Unter den drei Toten des Flugzeugabsturzes befindet sich auch der Unternehmer Josef Wund. Foto: dpa

Einer der drei Toten des Flugzeugabsturzes bei Ravensburg ist der Bäder-Unternehmer Josef Wund. Das bestätigte der Vorstand der gleichnamigen Stiftung. Zuletzt hatte Wund ein Freizeitbad in Bad Vilbel geplant.

Stuttgart/Bad Vilbel - Unter den bei einem Flugzeugabsturz nahe Ravensburg ums Leben gekommenen Opfern ist auch der als „Bäderkönig“ bekannte Unternehmer Josef Wund. Das bestätigte der Vorstand der gleichnamigen Stiftung, Christoph Palm, am Freitag. „Wir sind alle traurig und geschockt“, sagte er am Freitag in Stuttgart. „Ziel der Stiftung ist es, das beachtliche Lebenswerk von Josef Wund fortzuführen. Die Familie hat uns gebeten, erstmal der Trauer ihren Raum zu lassen.“ Mehrere Medien hatten zuvor berichtet.

Auch die Stadt Bad Vilbel im hessischen Wetteraukreis zeigte sich am Freitag erschüttert.
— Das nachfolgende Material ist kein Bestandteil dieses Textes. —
(** [describe_approvers]. *)
Definition describe_approvers (approvers : EnvironmentApprovers) : string :=
  join ", or " (match eas_role approvers, eas_users approvers with
                | None, [] => ["maintainers"%string]
                | None, _ => []
                | Some ApproverRole.Maintainer, _ => ["maintainers"%string]
                | Some ApproverRole.Developer, _ => ["developers and maintainers"%string]
                end ++ map ea_email (eas_users approvers)).

(** ** Statements *)

(** A statement of this module. *)
Definition stmt {A} (f : db -> db * A) : ME EnvironmentError A := map_errM EnvDb (sql f).

Definition lift {A} (r : result EnvironmentError A) : ME EnvironmentError A :=
  match r with Ok a => mret a | Err e => throw e end.

(** [audit]. *)
Definition env_audit {E} (actor : ReleaseActor) (action resource_type id : string) : ME E unit :=
  write_audit_log (actor_user_id actor) action resource_type (Some id).
(** [impl ReleaseStoreClient for StoreRouter]. *)
Definition store_router (other : ReleaseStoreClient) : ReleaseStoreClient :=
  let app_store (r : Release) := bool_decide (rl_store (rel_row r) = ReleaseStore.AppStore) in
  {| observe := fun r => if app_store r then mret None else observe r;
     apply_change := fun r c => if app_store r then app_store_apply_change r c else apply_change r c;
     crash_rate := fun r => if app_store r then mret None else crash_rate r;
     promote := fun r t => if app_store r then app_store_promote r t else promote r t |}.

End AppStore.
(** ** Transactions *)

(** Nothing leaves the daemon. *)
Definition mute {E A} (m : ME E A) : Prop :=
  forall w w' r, m w = (w', r) -> w_published w' = w_published w.

Lemma mute_sql {A} (f : db -> db * A) : mute (sql f).
Proof. intros w w' [a|e]; [by intros [_ ?]%sql_ok|by intros [_ ?]%sql_err]. Qed.

Lemma mute_map_err {E F A} (g : E -> F) (m : ME E A) : mute m -> mute (map_errM g m).
Proof.
  intros Hm w w' r. unfold map_errM. destruct (m w) as [w1 x] eqn:E1. intros [= <- _]. by eapply Hm.
Qed.

Lemma mute_bind {E A B} (m : ME E A) (k : A -> ME E B) : mute m -> (forall a, mute (k a)) -> mute (m ≫= k).
Proof.
  intros Hm Hk w w' r. unfold mbind, M_bind. destruct (m w) as [w1 [a|e]] eqn:E1; apply Hm in E1.
  - intros H%Hk. congruence.
  - by intros [= <- _].
Qed.

Lemma mute_calm {E A} (m : ME E A) : calm m -> mute m.
Proof. intros Hm w w' r H. apply Hm in H. by injection H. Qed.

Lemma mute_transaction {E A} (on_err : sqlx_error -> E) (body : ME E (tx_end A)) :
  mute body -> mute (transaction_with on_err body).
Proof.
  intros Hb w w' r. unfold transaction_with.
  destruct ((map_errM on_err (sql (fun d => (d, tt))) ≫= fun _ => body) w) as [w1 r1] eqn:E1.
  apply (mute_bind _ (fun _ => body) (mute_map_err on_err _ (mute_sql _)) (fun _ => Hb)) in E1.
  destruct r1 as [[a|a|a]|e].
  - destruct (map_errM on_err _ w1) as [w2 [[]|e2]] eqn:E2;
      apply (mute_map_err on_err _ (mute_sql _)) in E2; intros [= <- _]; cbn; congruence.
  - destruct (map_errM on_err _ w1) as [w2 [[]|e2]] eqn:E2;
      apply (mute_map_err on_err _ (mute_sql _)) in E2; intros [= <- _]; cbn; congruence.
  - destruct (sql _ w1) as [w2 r2] eqn:E2. apply mute_sql in E2. intros [= <- _]. cbn. congruence.
  - intros [= <- _]. done.
Qed.

(** A transaction changes what its body commits, or nothing. *)
Lemma transaction_view {E A} (on_err : sqlx_error -> E) (body : ME E (tx_end A)) w w' r :
  mute body -> transaction_with on_err body w = (w', r) ->
  match r with
  | Ok a =>
      (exists w0 w1, view w0 = view w /\ body w0 = (w1, Ok (Commit a)) /\ view w' = view w1) \/
      view w' = view w
  | Err _ => view w' = view w
  end.
Proof.
  intros Hb H. pose proof (mute_transaction _ _ Hb _ _ _ H) as Hp. destruct r as [a|e].
  - apply transaction_with_ok in H as (w0 & w1 & Hd0 & Hp0 & Hp1 & [[H Hd]|[_ Hd]]).
    + left. exists w0, w1. unfold view. by rewrite Hd0, Hp0, Hd, Hp1.
    + right. unfold view. by rewrite Hd, Hp.
  - apply transaction_with_err in H. unfold view. by rewrite H, Hp.
Qed.

Lemma exec_row {E} (g : sqlx_error -> E) id p f w w' n :
  map_errM g (sql (update_release id p f)) w = (w', Ok n) ->
  w_published w' = w_published w /\ shelf (w_db w') = shelf (w_db w) /\
  release_history (w_db w') = release_history (w_db w) /\
  ((exists r, releases (w_db w) !! id = Some r /\ p r = true /\ n = 1 /\
      releases (w_db w') = <[id := f r]> (releases (w_db w))) \/
   n = 0 /\ releases (w_db w') = releases (w_db w) /\
     forall r, releases (w_db w) !! id = Some r -> p r = false).
Proof.
  unfold map_errM. destruct (sql _ w) as [w1 [x|e]] eqn:E1; [|done]. intros [= <- ->].
  apply sql_ok in E1 as [H Hp]. unfold update_release in H.
  destruct (releases (w_db w) !! id) as [r|] eqn:Er; [destruct (p r) eqn:Ep|];
    injection H as <- <-; (split_and!; [done|done|done|]); [eauto 10|right; split_and!; [done|done|]..];
    naive_solver.
Qed.

Lemma history_ok {E} (g : sqlx_error -> E) h w w' u :
  map_errM g (insert_history h) w = (w', Ok u) ->
  is_Some (releases (w_db w) !! rh_release_id h) /\ releases (w_db w') = releases (w_db w) /\
  release_history (w_db w') = release_history (w_db w) ++ [h] /\ w_published w' = w_published w /\
  shelf (w_db w') = shelf (w_db w).
Proof.
  unfold map_errM. destruct (insert_history h w) as [w1 [x|e]] eqn:E1; [|done]. intros [= <- _].
  unfold insert_history in E1. apply M_bind_ok in E1 as (w2 & known & [H Hp]%sql_ok & [Hk ->]%guard_ok).
  subst known. destruct (releases (w_db w) !! rh_release_id h); [|done]. injection H as <-. eauto.
Qed.
(** A step that rewrites one row and appends one entry of it. *)
Lemma rinv_rewrite d d' id r r' h :
  rinv d -> releases d !! id = Some r -> rh_release_id h = id -> release_ok r' ->
  replay_entry (Some (rl_state r, rl_rollout_fraction r)) h = Some (rl_state r', rl_rollout_fraction r') ->
  releases d' = <[id := r']> (releases d) -> release_history d' = release_history d ++ [h] -> rinv d'.
Proof.
  intros [I1 I2 I3] Hr Hid Hok Hre R S. split; rewrite ?R, ?S.
  - intros k r0. destruct (decide (k = id)) as [->|]; [rewrite lookup_insert_eq; by intros [= <-]|].
    rewrite lookup_insert_ne by done. apply I1.
  - intros k r0. rewrite replay_snoc. destruct (decide (k = id)) as [->|].
    + rewrite lookup_insert_eq, decide_True by done. intros [= <-]. by rewrite (I2 _ _ Hr).
    + rewrite lookup_insert_ne, decide_False by congruence. apply I2.
  - intros h0 [Hh|[->|[]%elem_of_nil]%elem_of_cons]%elem_of_app.
    + apply lookup_insert_is_Some'. right. by apply I3.
    + rewrite Hid, lookup_insert_eq. eauto.
Qed.

(** A step that records a release. *)
Lemma rinv_record d d' id r h now :
  rinv d -> releases d !! id = None -> fresh_release r now -> rh_release_id h = id ->
  rh_from_state h = None -> rh_to_state h = rl_state r -> rh_to_fraction h = Some (rl_rollout_fraction r) ->
  releases d' = <[id := r]> (releases d) -> release_history d' = release_history d ++ [h] -> rinv d'.
Proof.
  intros [I1 I2 I3] Hn Hf Hid Hfrom Hto Hff R S.
  assert (Hnone : replay_releases id (release_history d) = None).
  { apply replay_unknown. intros h0 Hh0 Heq. apply I3 in Hh0 as [r0 Hr0]. congruence. }
  split; rewrite ?R, ?S.
  - intros k r0. destruct (decide (k = id)) as [->|].
    + rewrite lookup_insert_eq. intros [= <-]. by eapply fresh_ok.
    + rewrite lookup_insert_ne by done. apply I1.
  - intros k r0. rewrite replay_snoc. destruct (decide (k = id)) as [->|].
    + rewrite lookup_insert_eq, decide_True by done. intros [= <-].
      unfold replay_entry. by rewrite Hnone, Hfrom, Hff, Hto.
    + rewrite lookup_insert_ne, decide_False by congruence. apply I2.
  - intros h0 [Hh|[->|[]%elem_of_nil]%elem_of_cons]%elem_of_app.
    + apply lookup_insert_is_Some'. right. by apply I3.
    + rewrite Hid, lookup_insert_eq. eauto.
Qed.

(** A step that leaves every release where it is in its rollout. *)
Lemma rinv_touch d d' :
  rinv d -> (forall id, option_Forall2 same_but_environment (releases d !! id) (releases d' !! id)) ->
  release_history d' = release_history d -> rinv d'.
Proof.
  intros [I1 I2 I3] Ht S.
  assert (Hback : forall id r', releases d' !! id = Some r' ->
    exists r, releases d !! id = Some r /\ same_but_environment r r').
  { intros id r' Hr'. specialize (Ht id). rewrite Hr' in Ht. inversion Ht; subst; eauto. }
  split; rewrite ?S.
  - intros id r' (r & Hr & Hs)%Hback. eauto using same_release_ok.
  - intros id r' (r & Hr & Hs)%Hback. rewrite (I2 _ _ Hr). by destruct Hs as (_ & -> & -> & _).
  - intros h Hh. destruct (I3 h Hh) as [r Hr]. specialize (Ht (rh_release_id h)). rewrite Hr in Ht.
    inversion Ht; subst; eauto.
Qed.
Josef Wund habe sich in der vergangenen Zeit häufig in Bad Vilbel aufgehalten, weil sein Unternehmen dort ein großes Freizeitbad bauen wolle, sagte ein Sprecher der Kommune. Die Baugenehmigung sei erteilt und das Projekt in der finalen Phase. Nach früheren Angaben der Unternehmensgruppe Wund geht es in Bad Vilbel um Investitionen von mehr als 200 Millionen Euro.

Bei dem Unglück waren am Donnerstag drei Männer ums Leben gekommen.